4. Les États membres veillent à ce que, lorsqu’une entité constate qu’elle ne se conforme pas aux mesures prévues au paragraphe 2, elle prenne, sans retard injustifié, toutes les mesures correctives nécessaires appropriées et proportionnées.
5. Au plus tard le 17 octobre 2024, la Commission adopte des actes d’exécution établissant les exigences techniques et méthodologiques liées aux mesures visées au paragraphe 2 en ce qui concerne les fournisseurs de services DNS, les registres des noms de domaine de premier niveau, les fournisseurs de services d’informatique en nuage, les fournisseurs de services de centres de données, les fournisseurs de réseaux de diffusion de contenu, les fournisseurs de services gérés, les fournisseurs de services de sécurité gérés, ainsi que les fournisseurs de places de marché en ligne, de moteurs de recherche en ligne et de plateformes de services de réseaux sociaux, et les prestataires de services de confiance.

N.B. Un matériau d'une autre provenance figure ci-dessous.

(* ===== verification/ReplyTheorems.v ===== *)
(** * Replies of single commands: theorems *)
From S2P Require Import Prelude Chain Brl Lease Parser Create Replies.
From S2P Require Fid.
Import Errno.
Local Open Scope Z_scope.

(** ** Times *)

(** A time of the client that has an NT time. *)
Definition nt_representable (t : timespec) : Prop :=
  0 <= ts_sec t + DIFF1970TO1601 < 1844674407370 /\ 0 <= ts_nsec t < 1000000000.

(** A time that is sent to the server and comes back is the same time, cut to a
    multiple of 100 nanoseconds. *)
Theorem time_roundtrip t : nt_representable t ->
  smb_time_NT2local (smb_time_local2NT t false) = Ts (ts_sec t) (ts_nsec t / 100 * 100).
Proof.
  destruct t as [s n]. unfold nt_representable, smb_time_NT2local, smb_time_local2NT,
    HUNDRED_NSEC_PER_SEC, DIFF1970TO1601. cbn [ts_sec ts_nsec]. intros [Hs Hn].
  assert (0 <= n / 100 < 10000000) as Hq
    by (split; [apply Z.div_pos; lia|apply Z.div_lt_upper_bound; lia]).
  replace (u64 (u64 s + 11644473600)) with (s + 11644473600)
    by (rewrite u64_add_l, u64_small; lia).
  rewrite (u64_small ((s + 11644473600) * 10000000 + n / 100)) by lia.
  replace ((s + 11644473600) * 10000000 + n / 100) with (n / 100 + (s + 11644473600) * 10000000) by lia.
  rewrite Z.div_add, Z.mod_add by lia. rewrite (Z.div_small (n / 100)), (Z.mod_small (n / 100)) by lia.
  f_equal; [|lia]. replace (0 + (s + 11644473600) - 11644473600) with s by lia.
  unfold i64, swrap, u64. rewrite Zplus_mod_idemp_l.
  rewrite Z.mod_small by lia. lia.
Qed.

La Commission peut adopter des actes d’exécution établissant les exigences techniques et méthodologiques ainsi que les exigences sectorielles, si nécessaire, liées aux mesures visées au paragraphe 2 concernant les entités essentielles et importantes autres que celles visées au premier alinéa du présent paragraphe.

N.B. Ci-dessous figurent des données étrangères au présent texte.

(** The allocation that is made up for a size: whole blocks, more than the size by at most
    one. *)
Theorem alloc_size_covers b n : 0 < b -> 0 < n -> n + b < 2 ^ 64 ->
  let a := smb2_smb_get_alloc_size (Some b) n in n < a <= n + b /\ (b | a).
Proof.
  intros Hb Hn Hlt. unfold smb2_smb_get_alloc_size.
  rewrite !(proj2 (Z.eqb_neq _ _)) by lia. pose proof (Z.div_mod n b ltac:(lia)).
  pose proof (Z.mod_pos_bound n b Hb). assert (0 <= n / b) by (apply Z.div_pos; lia).
  set (q := n / b) in *. clearbody q. assert (0 <= q * b <= n) by (split; [nia|lia]).
  rewrite (u64_small (q * b)) by lia. rewrite u64_small by lia.
  split; [lia|]. exists (q + 1). lia.
Qed.

Lemma file_all_info_defined_witness :
  even_name (replicate 96 0 ++ le_bytes 4 2 ++ [65; 0]) /\
  exists r d' x' bs', @run _ _ list_reader _ _
    (@smb2_smb_parse_file_all_info plain_kernel 2 (fun _ => 3) true true true)
    tt (0, replicate 96 0 ++ le_bytes 4 2 ++ [65; 0])
    (AllInfo (Fattr (Ts 0 0) (Ts 0 0) (Ts 0 0) (Ts 0 0) 0 0 false 0 0 0) 0 None)
    = Some (r, tt, d', x') /\ @r_holds _ _ list_reader tt d' bs'.
Proof.
  assert (even_name (replicate 96 0 ++ le_bytes 4 2 ++ [65; 0])) as He by (exists 1; reflexivity).
  split; [exact He|].
  apply (@file_all_info_defined plain_kernel 2 (fun _ => 3) true true true unit (Z * list Z)%type list_reader
    list_reader_laws tt _ (replicate 96 0 ++ le_bytes 4 2 ++ [65; 0]));
    [reflexivity|by cbn; repeat (constructor; [split; done|])|exact He].
Defined.
(** A chunk is its repetitions at both ends and the data between them. *)
Lemma compress_chunk_spec algorithm buf k :
  smb2_rq_compress_chunk algorithm buf = inr k -> buf <> [] -> Forall is_byte buf ->
  buf = (if (1 <? fwd k)%nat then replicate (fwd k) (fwd_char k) else []) ++ mid k
        ++ (if (1 <? bwd k)%nat then replicate (bwd k) (bwd_char k) else []) /\
  (actual k = [] \/ (is_lz algorithm = true /\ scratch_ok algorithm = true /\
                     actual k = encode algorithm (mid k) (length (mid k)))).
Proof.
  intros E Hne Hby. unfold smb2_rq_compress_chunk in E.
  destruct buf as [|c0 tl]; [done|]. assert (Hc0 : is_byte c0 /\ Forall is_byte tl) by (by inversion Hby).
  set (buf := c0 :: tl) in *. set (c := i8 c0).
  change (nth 0 buf 0) with c0 in E. change (tail buf) with tl in E. fold c in E.
  set (n := length buf) in *. assert (Hn : n = S (length tl)) by done.
  pose proof (run_of_le c tl) as Hf. pose proof (run_of_take c tl) as Tf.
  set (f := S (run_of c tl)) in *.
  assert (Hfb : (1 < f)%nat -> take f buf = replicate f c).
  { intros Hf1. cbn. rewrite Tf. f_equal. symmetry. apply (run_of_char c0 tl); [apply Hc0|apply Hc0|]. fold c. lia. }
  set (d0 := nth (n - 1) buf 0) in *. set (d := i8 d0) in *.
  set (stop := if (1 <? f)%nat then (f - 1)%nat else 1%nat) in *.
  set (rem1 := if (1 <? f)%nat then (n - f)%nat else n) in *.
  set (rb := run_of d (take (n - 2 - stop) (tail (rev buf)))) in *.
  set (b := if (0 <? rem1)%nat && (2 <=? n)%nat then S rb else 1%nat) in *.
  set (start := if (1 <? f)%nat then f else 0%nat) in *.
  set (back := if (1 <? b)%nat then b else 0%nat) in *.
  (* the repetitions at the end *)
  assert (Hb : (1 < b)%nat -> (start + b <= n)%nat /\ drop (n - b) buf = replicate b d).
  { intros H1. unfold b in *. destruct ((0 <? rem1)%nat && (2 <=? n)%nat) eqn:EG; [|lia].
    apply andb_true_iff in EG as [G1%Nat.ltb_lt G2%Nat.leb_le].
    pose proof (run_of_le d (take (n - 2 - stop) (tail (rev buf)))) as Hr. fold rb in Hr. rewrite length_take in Hr.
    assert (start + S rb <= n)%nat.
    { unfold start, stop in *. destruct (Nat.ltb_spec 1 f); lia. }
    split; [done|]. apply take_rev_replicate; [lia|].
    pose proof (run_of_take d (take (n - 2 - stop) (tail (rev buf)))) as Tb. fold rb in Tb.
    rewrite take_take, Nat.min_l in Tb by lia.
    assert (rev buf = d0 :: tail (rev buf)) as Er.
    { unfold d0. replace (nth (n - 1) buf 0) with (nth 0 (rev buf) 0).
      - destruct (rev buf) eqn:Ev; [|done]. apply (f_equal (@length Z)) in Ev. rewrite length_rev in Ev. done.
      - rewrite rev_nth by (fold n; lia). by fold n. }
    assert (Forall is_byte (d0 :: tail (rev buf))) as Hrb by (rewrite <- Er; by apply Forall_rev).
    apply list.Forall_cons in Hrb as [Hd0 Hrb].
    assert (d = d0) as Ed.
    { apply (run_of_char d0 (take (n - 2 - stop) (tail (rev buf)))); [done|by apply list.Forall_take|]. fold d rb. lia. }
    rewrite Er. cbn [take replicate]. by rewrite Tb, Ed. }
  assert (Hs : (1 <? f)%nat = true -> start = f) by (unfold start; by intros ->).
  assert (Hst : (start <= n)%nat) by (unfold start; destruct (1 <? f)%nat; lia).
  assert (Hsb : (start + back <= n)%nat).
  { unfold back. destruct (Nat.ltb_spec 1 b) as [H1|]; [by apply Hb|lia]. }
  assert (Hbuf : buf = (if (1 <? f)%nat then replicate f c else []) ++ take (n - start - back) (drop start buf)
                       ++ (if (1 <? b)%nat then replicate b d else [])).
  { rewrite <- (take_drop start buf) at 1. f_equal.
    - unfold start. destruct (Nat.ltb_spec 1 f); [by apply Hfb|done].
    - rewrite <- (take_drop (n - start - back) (drop start buf)) at 1. f_equal. rewrite drop_drop.
      unfold back. destruct (Nat.ltb_spec 1 b) as [H1|].
      + destruct (Hb H1) as [Hle Hd]. rewrite <- Hd. f_equal. lia.
      + rewrite drop_ge; [done|]. change (length buf) with n. lia. }
  set (rem2 := if (1 <? b)%nat then (rem1 - b)%nat else rem1) in E.
  assert (Hrem : rem2 = (n - start - back)%nat).
  { unfold rem2, rem1, start, back. destruct (1 <? b)%nat, (1 <? f)%nat; lia. }
  destruct (Nat.ltb_spec 0 rem2) as [Hr|Hr].
  - fold back in E. unfold smb2_compress_data in E. rewrite Hrem in *.
    destruct (is_lz algorithm) eqn:El; cbn [negb] in E; [|done].
    destruct (scratch_ok algorithm) eqn:Ek; cbn [negb andb] in E; [|done]. rewrite andb_false_r in E. injection E as <-. cbn [fwd fwd_char bwd bwd_char mid actual].
    split; [exact Hbuf|]. right. split_and!; [done..|]. f_equal. rewrite length_take, length_drop. fold n. lia.
  - injection E as <-. cbn [fwd fwd_char bwd bwd_char mid actual]. split; [|by left].
    rewrite Hbuf at 1. replace (n - start - back)%nat with 0%nat by lia. done.
Qed.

Lorsqu’elle prépare les actes d’exécution visés aux premier et deuxième alinéas du présent paragraphe, la Commission suit, dans la mesure du possible, les normes européennes et internationales ainsi que les spécifications techniques pertinentes. La Commission échange des conseils et coopère avec le groupe de coopération et l’ENISA sur les projets d’actes d’exécution conformément à l’article 14, paragraphe 4, point e).
Ces actes d’exécution sont adoptés en conformité avec la procédure d’examen visée à l’article 39, paragraphe 2.